= Beginning of Section =

Definition available_balance (header : Header) (transaction : Transaction) : eth (option Z) :=
  if tx_From transaction =? ZeroAddress then eret None
  else
    let@ acc := etry (hub_GetAccount (hd_StateRoot header) (tx_From transaction)) in
    let@ accountBalance :=
      match acc with
      | Err EStateNotFound => eret 0
      | Err e => efail e
      | Ok (_, balance) => eret balance
      end in
    if tx_Value transaction >? accountBalance then efail EInsufficientFunds
    else eret (Some (accountBalance - tx_Value transaction)).

(** The loop halves its range. *)
Definition estimate_fuel : nat := 66.

Definition eth_EstimateGas (forks : Forks) (arg : txnArgs) (rawNum : option BlockNumber) : eth Z :=
  let@ transaction := DecodeTxn arg in
  let number := default LatestBlockNumber rawNum in
  let@ header := GetBlockHeader number in
  let forksInTime := At forks (u64 number) in
  let standardGas := if IsContractCreation transaction && Homestead forksInTime then TxGasContractCreation else TxGas in
  let@ header := deref header in
  let highEnd := if negb (tx_Gas transaction =? 0) && (tx_Gas transaction >=? standardGas) then tx_Gas transaction else hd_GasLimit header in
  let@ availableBalance := available_balance header transaction in
  let highEnd := gas_ceiling highEnd (tx_GasPrice transaction) availableBalance in
  let@ highEnd := estimate_loop estimate_fuel header transaction standardGas highEnd in
  let@ (failed, err) := testTransaction header transaction highEnd false in
  if failed : bool then efail (EHighest highEnd err) else eret highEnd.
End endpoint.

Notation "'let@' x ':=' m 'in' k" := (ebind m (λ x, k)) (at level 200, x pattern at level 100, m at level 100, k at level 200).

(** ** [ApplyTxn] of the hub *)

Section hub.
Context `{External} `{RlpReader} `{Secp256k1} `{PrecompiledCrypto} `{GoRuntime} `{MachinePool} `{LRU} `{ChainDeps} `{EthPool} `{FinMap Z RT}.
(** The executor over the states and the chain of the node. *)
Variable exec : node → Executor (RT:=RT).

Definition hub_ApplyTxn (header : Header) (txn : Transaction) (n : node) : outcome (result txn_err ExecutionResult * node) :=
  let~ (r, b) := call_dep (GetBlockCreator header) (n_chain n) in
  let n := set_chain b n in
  match r with
  | Err _ => Ret (Err TxnCreator, n)
  | Ok blockCreator =>
      match BeginTxn (exec n) (hd_StateRoot header) header blockCreator with
      | Err e => Ret (Err (TxnOther e), n)
      | Ok transition =>
          let~ (res, _) := Apply txn transition in
          Ret (match res with Ok result => Ok result | Err e => Err (TxnApply e) end, n)
      end
  end.
End hub.

(** ** The endpoints of the pool ([txpool_endpoint.go]) *)

From S2P Require Import GoHeap TxQueue TxAccount TxPool.

Record txpoolTransaction := mkPoolTx {
  pt_Nonce : Z;
  pt_GasPrice : Z;
  pt_Gas : Z;
  pt_To : option Address;
  pt_Value : Z;
  pt_Input : bytes;
  pt_Hash : Hash;
  pt_From : Address;
  pt_BlockHash : Hash;
  pt_BlockNumber : option Z;
  pt_TxIndex : option Z;
}.

Definition toTxPoolTransaction (t : Transaction) : txpoolTransaction :=
  mkPoolTx (tx_Nonce t) (tx_GasPrice t) (tx_Gas t) (tx_To t) (tx_Value t) (tx_Input t) (tx_Hash t) (tx_From t) ZeroHash None None.

Definition by_nonce (txs : list Transaction) : gmap Z txpoolTransaction :=
  foldl (λ m tx, <[tx_Nonce tx := toTxPoolTransaction tx]> m) ∅ txs.

Section pool.
Context `{External}.

(** Pending and queued transactions by sender and nonce. *)
Definition pool_Content (p : TxPool) : gmap Address (gmap Z txpoolTransaction) * gmap Address (gmap Z txpoolTransaction) :=
  let '(pendingTxs, queuedTxs) := GetTxs true p in (by_nonce <$> pendingTxs, by_nonce <$> queuedTxs).

(** The format [%d wei + %d gas x %d wei]. *)
Definition describe (tx : Transaction) : bytes :=
  big_Text (tx_Value tx) 10 ++ str " wei + " ++ FormatUint (tx_Gas tx) 10 ++ str " gas x " ++ big_Text (tx_GasPrice tx) 10 ++ str " wei".

Definition described (txs : gmap Address (list Transaction)) : gmap bytes (gmap bytes bytes) :=
  foldr (λ '(addr, txs) m, <[checksumEncode addr := foldl (λ m tx, <[FormatUint (tx_Nonce tx) 10 := describe tx]> m) ∅ txs]> m) ∅ (map_to_list txs).

Definition pool_Inspect (p : TxPool) : gmap bytes (gmap bytes bytes) * gmap bytes (gmap bytes bytes) * (Z * Z) :=
  let '(pendingTxs, queuedTxs) := GetTxs true p in (described pendingTxs, described queuedTxs, GetCapacity p).

Definition pool_Status (p : TxPool) : Z * Z :=
  let '(pendingTxs, queuedTxs) := GetTxs true p in
  (u64 (mapsum (λ l, Z.of_nat (length l)) pendingTxs), u64 (mapsum (λ l, Z.of_nat (length l)) queuedTxs)).
End pool.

= End of Section =

- _PROBLEM STATEMENT_
An exact copy of every entry is what is needed here.

- _RESULT BELOW_
Definition available_balance (header : Header) (transaction : Transaction) : eth (option Z) :=
  if tx_From transaction =? ZeroAddress then eret None
  else
    let@ acc := etry (hub_GetAccount (hd_StateRoot header) (tx_From transaction)) in
    let@ accountBalance :=
      match acc with
      | Err EStateNotFound => eret 0
      | Err e => efail e
      | Ok (_, balance) => eret balance
      end in
    if tx_Value transaction >? accountBalance then efail EInsufficientFunds
    else eret (Some (accountBalance - tx_Value transaction)).

(** The loop halves its range. *)
Definition estimate_fuel : nat := 66.

Definition eth_EstimateGas (forks : Forks) (arg : txnArgs) (rawNum : option BlockNumber) : eth Z :=
  let@ transaction := DecodeTxn arg in
  let number := default LatestBlockNumber rawNum in
  let@ header := GetBlockHeader number in
  let forksInTime := At forks (u64 number) in
  let standardGas := if IsContractCreation transaction && Homestead forksInTime then TxGasContractCreation else TxGas in
  let@ header := deref header in
  let highEnd := if negb (tx_Gas transaction =? 0) && (tx_Gas transaction >=? standardGas) then tx_Gas transaction else hd_GasLimit header in
  let@ availableBalance := available_balance header transaction in
  let highEnd := gas_ceiling highEnd (tx_GasPrice transaction) availableBalance in
  let@ highEnd := estimate_loop estimate_fuel header transaction standardGas highEnd in
  let@ (failed, err) := testTransaction header transaction highEnd false in
  if failed : bool then efail (EHighest highEnd err) else eret highEnd.
End endpoint.

Notation "'let@' x ':=' m 'in' k" := (ebind m (λ x, k)) (at level 200, x pattern at level 100, m at level 100, k at level 200).

(** ** [ApplyTxn] of the hub *)

Section hub.
Context `{External} `{RlpReader} `{Secp256k1} `{PrecompiledCrypto} `{GoRuntime} `{MachinePool} `{LRU} `{ChainDeps} `{EthPool} `{FinMap Z RT}.
(** The executor over the states and the chain of the node. *)
Variable exec : node → Executor (RT:=RT).

Definition hub_ApplyTxn (header : Header) (txn : Transaction) (n : node) : outcome (result txn_err ExecutionResult * node) :=
  let~ (r, b) := call_dep (GetBlockCreator header) (n_chain n) in
  let n := set_chain b n in
  match r with
  | Err _ => Ret (Err TxnCreator, n)
  | Ok blockCreator =>
      match BeginTxn (exec n) (hd_StateRoot header) header blockCreator with
      | Err e => Ret (Err (TxnOther e), n)
      | Ok transition =>
          let~ (res, _) := Apply txn transition in
          Ret (match res with Ok result => Ok result | Err e => Err (TxnApply e) end, n)
      end
  end.
End hub.

(** ** The endpoints of the pool ([txpool_endpoint.go]) *)

From S2P Require Import GoHeap TxQueue TxAccount TxPool.

Record txpoolTransaction := mkPoolTx {
  pt_Nonce : Z;
  pt_GasPrice : Z;
  pt_Gas : Z;
  pt_To : option Address;
  pt_Value : Z;
  pt_Input : bytes;
  pt_Hash : Hash;
  pt_From : Address;
  pt_BlockHash : Hash;
  pt_BlockNumber : option Z;
  pt_TxIndex : option Z;
}.

Definition toTxPoolTransaction (t : Transaction) : txpoolTransaction :=
  mkPoolTx (tx_Nonce t) (tx_GasPrice t) (tx_Gas t) (tx_To t) (tx_Value t) (tx_Input t) (tx_Hash t) (tx_From t) ZeroHash None None.

Definition by_nonce (txs : list Transaction) : gmap Z txpoolTransaction :=
  foldl (λ m tx, <[tx_Nonce tx := toTxPoolTransaction tx]> m) ∅ txs.

Section pool.
Context `{External}.

(** Pending and queued transactions by sender and nonce. *)
Definition pool_Content (p : TxPool) : gmap Address (gmap Z txpoolTransaction) * gmap Address (gmap Z txpoolTransaction) :=
  let '(pendingTxs, queuedTxs) := GetTxs true p in (by_nonce <$> pendingTxs, by_nonce <$> queuedTxs).

(** The format [%d wei + %d gas x %d wei]. *)
Definition describe (tx : Transaction) : bytes :=
  big_Text (tx_Value tx) 10 ++ str " wei + " ++ FormatUint (tx_Gas tx) 10 ++ str " gas x " ++ big_Text (tx_GasPrice tx) 10 ++ str " wei".

Definition described (txs : gmap Address (list Transaction)) : gmap bytes (gmap bytes bytes) :=
  foldr (λ '(addr, txs) m, <[checksumEncode addr := foldl (λ m tx, <[FormatUint (tx_Nonce tx) 10 := describe tx]> m) ∅ txs]> m) ∅ (map_to_list txs).

Definition pool_Inspect (p : TxPool) : gmap bytes (gmap bytes bytes) * gmap bytes (gmap bytes bytes) * (Z * Z) :=
  let '(pendingTxs, queuedTxs) := GetTxs true p in (described pendingTxs, described queuedTxs, GetCapacity p).

Definition pool_Status (p : TxPool) : Z * Z :=
  let '(pendingTxs, queuedTxs) := GetTxs true p in
  (u64 (mapsum (λ l, Z.of_nat (length l)) pendingTxs), u64 (mapsum (λ l, Z.of_nat (length l)) queuedTxs)).
End pool.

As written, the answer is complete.